(Stored data)
Definition calloc (a b : Z) : M mstate Z :=
  let size := wrap32 (a * b) in
  if (size <? a) || (size <? b) then mret NULL else
  p ← malloc size;
  when (negb (p =? NULL)) (memset p 0 size) ;;
  mret p.

Definition block_size (block : Z) : M mstate Z :=
  a ← block_to_arena block;
  x ← get_arena a;
  match a_desc x with
  | Some i => d ← get_desc i; mret (d_block_size d)
  | None => mret (wrap32 (PGSIZE * free_cnt x - pg_ofs block))
  end.

Definition free (p : Z) : M mstate unit :=
  if p =? NULL then mret tt else
  a ← block_to_arena p;
  x ← get_arena a;
  match a_desc x with
  | Some i =>
      d ← get_desc i;
      memset p 0xcc (d_block_size d) ;;
      put_free_list i (p :: free_list d) ;;
      let cnt := wrap32 (free_cnt x + 1) in
      put_arena a (mk_arena (Some i) cnt) ;;
      if blocks_per_arena d <=? cnt then
        ASSERT (cnt =? blocks_per_arena d) ;;
        for_loop (Z.to_nat (blocks_per_arena d)) 0 (λ k, b ← arena_to_block a k; list_remove i b) ;;
        on_pages (free_pages a 1) ;;
        drop_arena a
      else mret tt
  | None =>
      on_pages (free_pages a (free_cnt x)) ;;
      drop_arena a
  end.
(* ===== verification/Stdio.v ===== *)
(** * Formatted output ([lib/stdio.c], [lib/kernel/console.c])

    A format is the list of its bytes before the terminating null byte.  The
    variable arguments are a list of 32-bit words, as they lie on the stack of
    the 80x86, in which a pointer to a string stands for the bytes of the
    string.  [output] is the function the caller passes to [__vprintf]. *)
From Stdlib Require Import Strings.String Strings.Ascii.
From S2P Require Import Prelude Bytes CString CStdlib.
#[local] Open Scope Z_scope.

(** String literals. *)
Definition text (s : string) : list Z := (λ c, Z.of_N (N_of_ascii c)) <$> list_ascii_of_string s.

Inductive arg :=
  | Word (w : Z)
  | Str (s : option (list Z)).

(** ** Conversions *)

Definition MINUS : Z := 1.
Definition PLUS : Z := 2.
Definition SPACE : Z := 4.
Definition POUND : Z := 8.
Definition ZERO : Z := 16.
Definition GROUP : Z := 32.

Inductive conv_type := CHAR | SHORT | INT | INTMAX | LONG | LONGLONG | PTRDIFFT | SIZET.

Record printf_conversion := mk_conv { flags : Z; width : Z; precision : Z; type : conv_type }.

Definition has (flags f : Z) : bool := negb (Z.land flags f =? 0).

Record integer_base := mk_base { base : Z; base_digits : list Z; base_x : Z; group : Z }.
Lemma wp_parse m l nm type size : hdr m l → made nm type size l → chars nm → len nm ≤ 99 →
  antisocial nm = false → nm ≠ [] → nm ≠ [46; 46] → type = USTAR_REGULAR ∨ type = USTAR_DIRECTORY → 0 ≤ size < 2 ^ 31 →
  cstring m h nm ∧ wp (ustar_parse_header L h) (λ r m', m' = m ∧ r = inr (h, type, if type =? USTAR_REGULAR then size else 0)) m.
Proof.
  intros Hm [(mode & wsize & mtime & wc & Lm & Ls & Lt & Lc & Os & Oc & El)] Hc Hnm Hsoc Hne Hdd Ht Hsize.
  destruct (made_fields nm mode wsize mtime wc type Hnm Lm Ls Lt Lc) as (F1 & F2 & F3 & F4 & F5 & F6 & F7 & F8 & F9). rewrite <-El in *.
  assert (Hstr : cstring m h nm).
  { split; [|done]. pose proof (hdr_slice m l 0 (len (nm ++ [0])) Hm ltac:(lia) ltac:(lia)) as H. by rewrite F1, Z.add_0_r in H. }
  split; [done|]. pose proof (hdr_len m l Hm) as Hlen. pose proof (hdr_literals m l Hm) as HLm. pose proof (lok_pos L m HLm) as Hpos.
  unfold ustar_parse_header. cbv zeta. wp_step. replace USTAR_HEADER_SIZE with (len l) by done. apply (wp_is_all_zeros m h l); [apply Hm|].
  assert (Hnz : forallb (λ b, b =? 0) l = false).
  { destruct (forallb _ l) eqn:E; [|done]. exfalso. rewrite forallb_forall in E. specialize (E 48).
    pose proof (f_equal (λ k : list Z, k !! 0%nat) F6) as Hi. cbv beta in Hi. rewrite lookup_slice in Hi by lia.
    apply list_elem_of_lookup_2, list_elem_of_In, E in Hi. done. }
  rewrite Hnz. wp_step. change 6 with (len (text "ustar" ++ [0])) at 1.
  apply (wp_memcmp m _ _ (text "ustar" ++ [0]) (text "ustar" ++ [0])); [|apply (lok_ustar L m HLm)|done|cbn; lia|lia|].
  { rewrite <-F5. apply hdr_slice; [done|cbn; lia|lia]. }
  rewrite (proj2 (lex_eq _ _) eq_refl). cbn [Z.eqb negb].
  wp_step. apply (hdr_load m l 263 48); [done|done|lia|]. cbn [Z.eqb Pos.eqb negb]. wp_step.
  replace (h + f_version.1 + 1) with (h + 264) by (cbn [f_version fst]; lia). apply (hdr_load m l 264 48); [done|done|lia|]. cbn [Z.eqb Pos.eqb negb orb].
  set (ck := chk_sum 512 0 (writes (header_writes nm mode wsize mtime type) zeros)) in *.
  assert (Hck : ck = chk_sum 512 0 l).
  { unfold ck. rewrite El, writes_app. symmetry. apply chk_sum_put; [|cbn [fst snd]; rewrite length_app; cbn [length]; lia|lia].
    rewrite length_writes; [by vm_compute|]. pose proof (made_fits nm mode wsize mtime wc type Hnm Lm Ls Lt Lc) as Hf.
    by apply Forall_app in Hf as [Hf _]. }
  pose proof (chk_sum_range 512 0 l (hdr_bytes m l Hm)) as Hr. rewrite <-Hck in Hr.
  wp_step. apply (hdr_octal m l 148 wc ck 8); [done|done|lia|done|lia|lia|].
  wp_step. apply (wp_calculate_chksum m h l); [apply Hm|done|apply Hm|]. rewrite <-Hck, Z.eqb_refl. cbn [negb].
  wp_step. replace (h + f_name.1 + f_name.2 - 1) with (h + 99) by (cbn [f_name fst snd]; lia). apply (hdr_load m l 99 0); [done|done|lia|].
  cbn [Z.eqb negb]. wp_step. apply (hdr_load m l 345 0); [done|done|lia|]. cbn [Z.eqb negb orb].
  wp_step. apply (hdr_load m l 156 type); [done|done|lia|].
  assert (Hname : ∀ v : Z, wp (name ← strip_antisocial_prefixes L (h + f_name.1); mret (inr (name, type, v) : list Z + Z * Z * Z))
    (λ r m', m' = m ∧ r = inr (h, type, v)) m).
  { intros v. cbn [f_name fst]. rewrite Z.add_0_r. wp_step. apply (wp_strip L m h nm); [done|done|done|]. intros q _ _ _ Hq. wp_step.
    split; [done|]. by rewrite (Hq Hsoc Hne Hdd). }
  destruct Ht as [->| ->]; cbn [Z.eqb Pos.eqb negb andb USTAR_REGULAR USTAR_DIRECTORY].
  - wp_step. wp_step. apply (hdr_octal m l 124 wsize size 12); [done|done|lia|done|lia|lia|]. wp_step.
    rewrite (proj2 (Z.ltb_ge _ _)) by lia. apply Hname.
  - wp_step. wp_step. apply Hname.
Qed.
End header.
(* ===== verification/Blockdev.v ===== *)
(** * Block devices and partitions ([devices/block.c], [devices/partition.c])

    The registered devices are the list [all_blocks]; a pointer to a device is
    its index in it, since devices are never removed.  The driver of a device is
    the disk it is ([Disk]) or the partition of another device it stands for
    ([Partition]).  A disk is its bytes: the driver of the hardware returns what
    was written.  [mallocs] are the outcomes of the next allocations.  Messages
    on the console are left out. *)
From Stdlib Require Import Strings.String.
From S2P Require Import Prelude Bytes FsState Stdio.
#[local] Open Scope Z_scope.

(** The number of a type; the first four are roles. *)
Definition type_no (t : block_type) : nat :=
  match t with
  | BLOCK_KERNEL => 0 | BLOCK_FILESYS => 1 | BLOCK_SCRATCH => 2 | BLOCK_SWAP => 3 | BLOCK_RAW => 4 | BLOCK_FOREIGN => 5
  end.
Definition BLOCK_ROLE_CNT : nat := 4.

Inductive driver :=
  | Disk (disk : Z)
  | Partition (block : nat) (start : Z).

Record device := mk_device {
  name : list Z;
  type : block_type;
  dsize : Z;
  ops : driver;
  read_cnt : Z;
  write_cnt : Z
}.

Record bstate := mk_bstate {
  all_blocks : list device;
  block_by_role : list (option nat);
  disks : gmap Z (list Z);
  mallocs : list bool
}.

Definition set_blocks (x : list device) (s : bstate) : bstate := mk_bstate x (block_by_role s) (disks s) (mallocs s).
Definition set_roles (x : list (option nat)) (s : bstate) : bstate := mk_bstate (all_blocks s) x (disks s) (mallocs s).
Definition set_disks (x : gmap Z (list Z)) (s : bstate) : bstate := mk_bstate (all_blocks s) (block_by_role s) x (mallocs s).

(** ** Operations on devices *)

Definition block_type_name (t : block_type) : list Z :=
  match t with
  | BLOCK_KERNEL => text "kernel" | BLOCK_FILESYS => text "filesys" | BLOCK_SCRATCH => text "scratch"
  | BLOCK_SWAP => text "swap" | BLOCK_RAW => text "raw" | BLOCK_FOREIGN => text "foreign"
  end.

Definition get_block (b : nat) : M bstate device := λ s,
  match all_blocks s !! b with Some d => Ok (d, s) | None => Err BadAccess end.
Definition put_block (b : nat) (d : device) : M bstate unit := modify (λ s, set_blocks (<[b := d]> (all_blocks s)) s).

Definition block_get_role (role : block_type) : M bstate (option nat) :=
  ASSERT (bool_decide (type_no role < BLOCK_ROLE_CNT)%nat) ;;
  gets (λ s, mjoin (block_by_role s !! type_no role)).
Definition block_set_role (role : block_type) (block : option nat) : M bstate unit :=
  ASSERT (bool_decide (type_no role < BLOCK_ROLE_CNT)%nat) ;;
  modify (λ s, set_roles (<[type_no role := block]> (block_by_role s)) s).

(** A device, or a null pointer past the end of the list. *)
Definition elem_to_block (b : nat) (s : bstate) : option nat :=
  if bool_decide (b < length (all_blocks s))%nat then Some b else None.
Definition block_first : M bstate (option nat) := gets (elem_to_block 0).
Definition block_next (block : nat) : M bstate (option nat) := get_block block ;; gets (elem_to_block (S block)).

Fixpoint find_name (n : list Z) (l : list device) (b : nat) : option nat :=
  match l with [] => None | d :: l => if bool_decide (n = name d) then Some b else find_name n l (S b) end.
Definition block_get_by_name (n : list Z) : M bstate (option nat) := gets (λ s, find_name n (all_blocks s) 0).

Definition check_sector (d : device) (sector : Z) : M bstate unit :=
  if dsize d <=? sector then PANIC else mret tt.

Definition disk_read (disk sector : Z) : M bstate (list Z) := λ s,
  match disks s !! disk with
  | Some l => let c := slice (sector * BLOCK_SECTOR_SIZE) BLOCK_SECTOR_SIZE l in
      if len c =? BLOCK_SECTOR_SIZE then Ok (c, s) else Err BadAccess
  | None => Err BadAccess
  end.
Definition disk_write (disk sector : Z) (c : list Z) : M bstate unit := λ s,
  match disks s !! disk with
  | Some l => if ((sector + 1) * BLOCK_SECTOR_SIZE <=? len l) && (BLOCK_SECTOR_SIZE <=? len c)
      then Ok (tt, set_disks (<[disk := put (sector * BLOCK_SECTOR_SIZE) (slice 0 BLOCK_SECTOR_SIZE c) l]> (disks s)) s)
      else Err BadAccess
  | None => Err BadAccess
  end.

(** The driver of a partition calls [block_read] for the device it is part of;
    [fuel] bounds the nesting. *)
Definition partition_read (read : nat → Z → M bstate (list Z)) (block : nat) (start sector : Z) : M bstate (list Z) :=
  read block (wrap32 (start + sector)).
Definition partition_write (write : nat → Z → list Z → M bstate unit) (block : nat) (start sector : Z) (buffer : list Z) : M bstate unit :=
  write block (wrap32 (start + sector)) buffer.

Fixpoint block_read_fuel (fuel : nat) (block : nat) (sector : Z) : M bstate (list Z) :=
  match fuel with
  | O => throw OutOfFuel
  | S fuel =>
      d ← get_block block;
      check_sector d sector ;;
      c ← (match ops d with
           | Disk disk => disk_read disk sector
           | Partition b start => partition_read (block_read_fuel fuel) b start sector
           end);
      d ← get_block block;
      put_block block (mk_device (name d) (type d) (dsize d) (ops d) (wrap64 (read_cnt d + 1)) (write_cnt d)) ;;
      mret c
  end.
Definition block_read (block : nat) (sector : Z) : M bstate (list Z) := block_read_fuel (S block) block sector.

Fixpoint block_write_fuel (fuel : nat) (block : nat) (sector : Z) (buffer : list Z) : M bstate unit :=
  match fuel with
  | O => throw OutOfFuel
  | S fuel =>
      d ← get_block block;
      check_sector d sector ;;
      ASSERT (negb (bool_decide (type d = BLOCK_FOREIGN))) ;;
      (match ops d with
       | Disk disk => disk_write disk sector buffer
       | Partition b start => partition_write (block_write_fuel fuel) b start sector buffer
       end) ;;
      d ← get_block block;
      put_block block (mk_device (name d) (type d) (dsize d) (ops d) (read_cnt d) (wrap64 (write_cnt d + 1)))
  end.
Definition block_write (block : nat) (sector : Z) (buffer : list Z) : M bstate unit :=
  block_write_fuel (S block) block sector buffer.

Definition block_size (block : nat) : M bstate Z := d ← get_block block; mret (dsize d).
Definition block_name (block : nat) : M bstate (list Z) := d ← get_block block; mret (name d).
Definition block_type_of (block : nat) : M bstate block_type := d ← get_block block; mret (type d).

(** [malloc], of which only the outcome matters here. *)
Definition malloc : M bstate bool := λ s,
  match mallocs s with
  | [] => Ok (true, s)
  | ok :: l => Ok (ok, mk_bstate (all_blocks s) (block_by_role s) (disks s) l)
  end.

Definition block_register (n : list Z) (t : block_type) (size : Z) (drv : driver) : M bstate nat :=
  ok ← malloc;
  if negb ok then PANIC else
  b ← gets (λ s, length (all_blocks s));
  modify (λ s, set_blocks (all_blocks s ++ [mk_device (take 15 n) t size drv 0 0]) s) ;;
  mret b.

(** ** Partitions *)

(** An entry of a partition table: type, offset and size. *)
Record entry := mk_entry { e_type : Z; e_offset : Z; e_size : Z }.

Definition table_entry (pt : list Z) (i : Z) : entry :=
  let o := 446 + 16 * i in
  mk_entry (default 0 (pt !! Z.to_nat (o + 4))) (of_le32 (slice (o + 8) 4 pt)) (of_le32 (slice (o + 12) 4 pt)).
Definition signature_ok (pt : list Z) : bool :=
  (default 0 (pt !! 510%nat) =? 0x55) && (default 0 (pt !! 511%nat) =? 0xaa).

Definition is_extended (t : Z) : bool := (t =? 0x05) || (t =? 0x0f) || (t =? 0x85) || (t =? 0xc5).

Definition partition_type (part_type : Z) : block_type :=
  if part_type =? 0x20 then BLOCK_KERNEL else if part_type =? 0x21 then BLOCK_FILESYS
  else if part_type =? 0x22 then BLOCK_SCRATCH else if part_type =? 0x23 then BLOCK_SWAP else BLOCK_FOREIGN.

Definition lift {A} (r : result A) : M bstate A := λ s, match r with Ok a => Ok (a, s) | Err f => Err f end.

Definition found_partition (block : nat) (part_type start size part_nr : Z) : M bstate unit :=
  bs ← block_size block;
  if bs <=? start then mret tt
  else if (wrap32 (start + size) <? start) || (bs <? wrap32 (start + size)) then mret tt
  else
    ok ← malloc;
    if negb ok then PANIC else
    bn ← block_name block;
    n ← lift (format_text (text "%s%d") [Str (Some bn); Word part_nr]);
    block_register (take 15 n) (partition_type part_type) size (Partition block start) ;;
    mret tt.

(** The loop over the entries of the table [pt]; [nested] reads the table of
    an extended partition.  [part_nr] is passed on. *)
Fixpoint scan_entries (nested : Z → Z → Z → M bstate Z) (block : nat) (sector primary : Z) (pt : list Z) (n : nat) (i part_nr : Z)
    : M bstate Z :=
  match n with
  | O => mret part_nr
  | S n =>
      let e := table_entry pt i in
      nr ← (if (e_size e =? 0) || (e_type e =? 0) then mret part_nr
            else if is_extended (e_type e) then
              if sector =? 0 then nested (e_offset e) (e_offset e) part_nr
              else nested (wrap32 (e_offset e + primary)) primary part_nr
            else
              found_partition block (e_type e) (wrap32 (e_offset e + sector)) (e_size e) (int32 (part_nr + 1)) ;;
              mret (int32 (part_nr + 1)));
      scan_entries nested block sector primary pt n (i + 1) nr
  end.

(** The sector that is read is always sector 0. *)
Fixpoint read_partition_table (fuel : nat) (block : nat) (sector primary part_nr : Z) : M bstate Z :=
  match fuel with
  | O => throw OutOfFuel
  | S fuel =>
      bs ← block_size block;
      if bs <=? sector then mret part_nr else
      ok ← malloc;
      if negb ok then PANIC else
      pt ← block_read block 0;
      if negb (signature_ok pt) then mret part_nr else
      scan_entries (read_partition_table fuel block) block sector primary pt 4 0 part_nr
  end.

**Exercise instructions:** Take the lines above from the one containing "Definition found_partition (block" down to the one containing "block_register (take 15", and transcribe them exactly, both ends included.

**Result for this task:**
Definition found_partition (block : nat) (part_type start size part_nr : Z) : M bstate unit :=
  bs ← block_size block;
  if bs <=? start then mret tt
  else if (wrap32 (start + size) <? start) || (bs <? wrap32 (start + size)) then mret tt
  else
    ok ← malloc;
    if negb ok then PANIC else
    bn ← block_name block;
    n ← lift (format_text (text "%s%d") [Str (Some bn); Word part_nr]);
    block_register (take 15 n) (partition_type part_type) size (Partition block start) ;;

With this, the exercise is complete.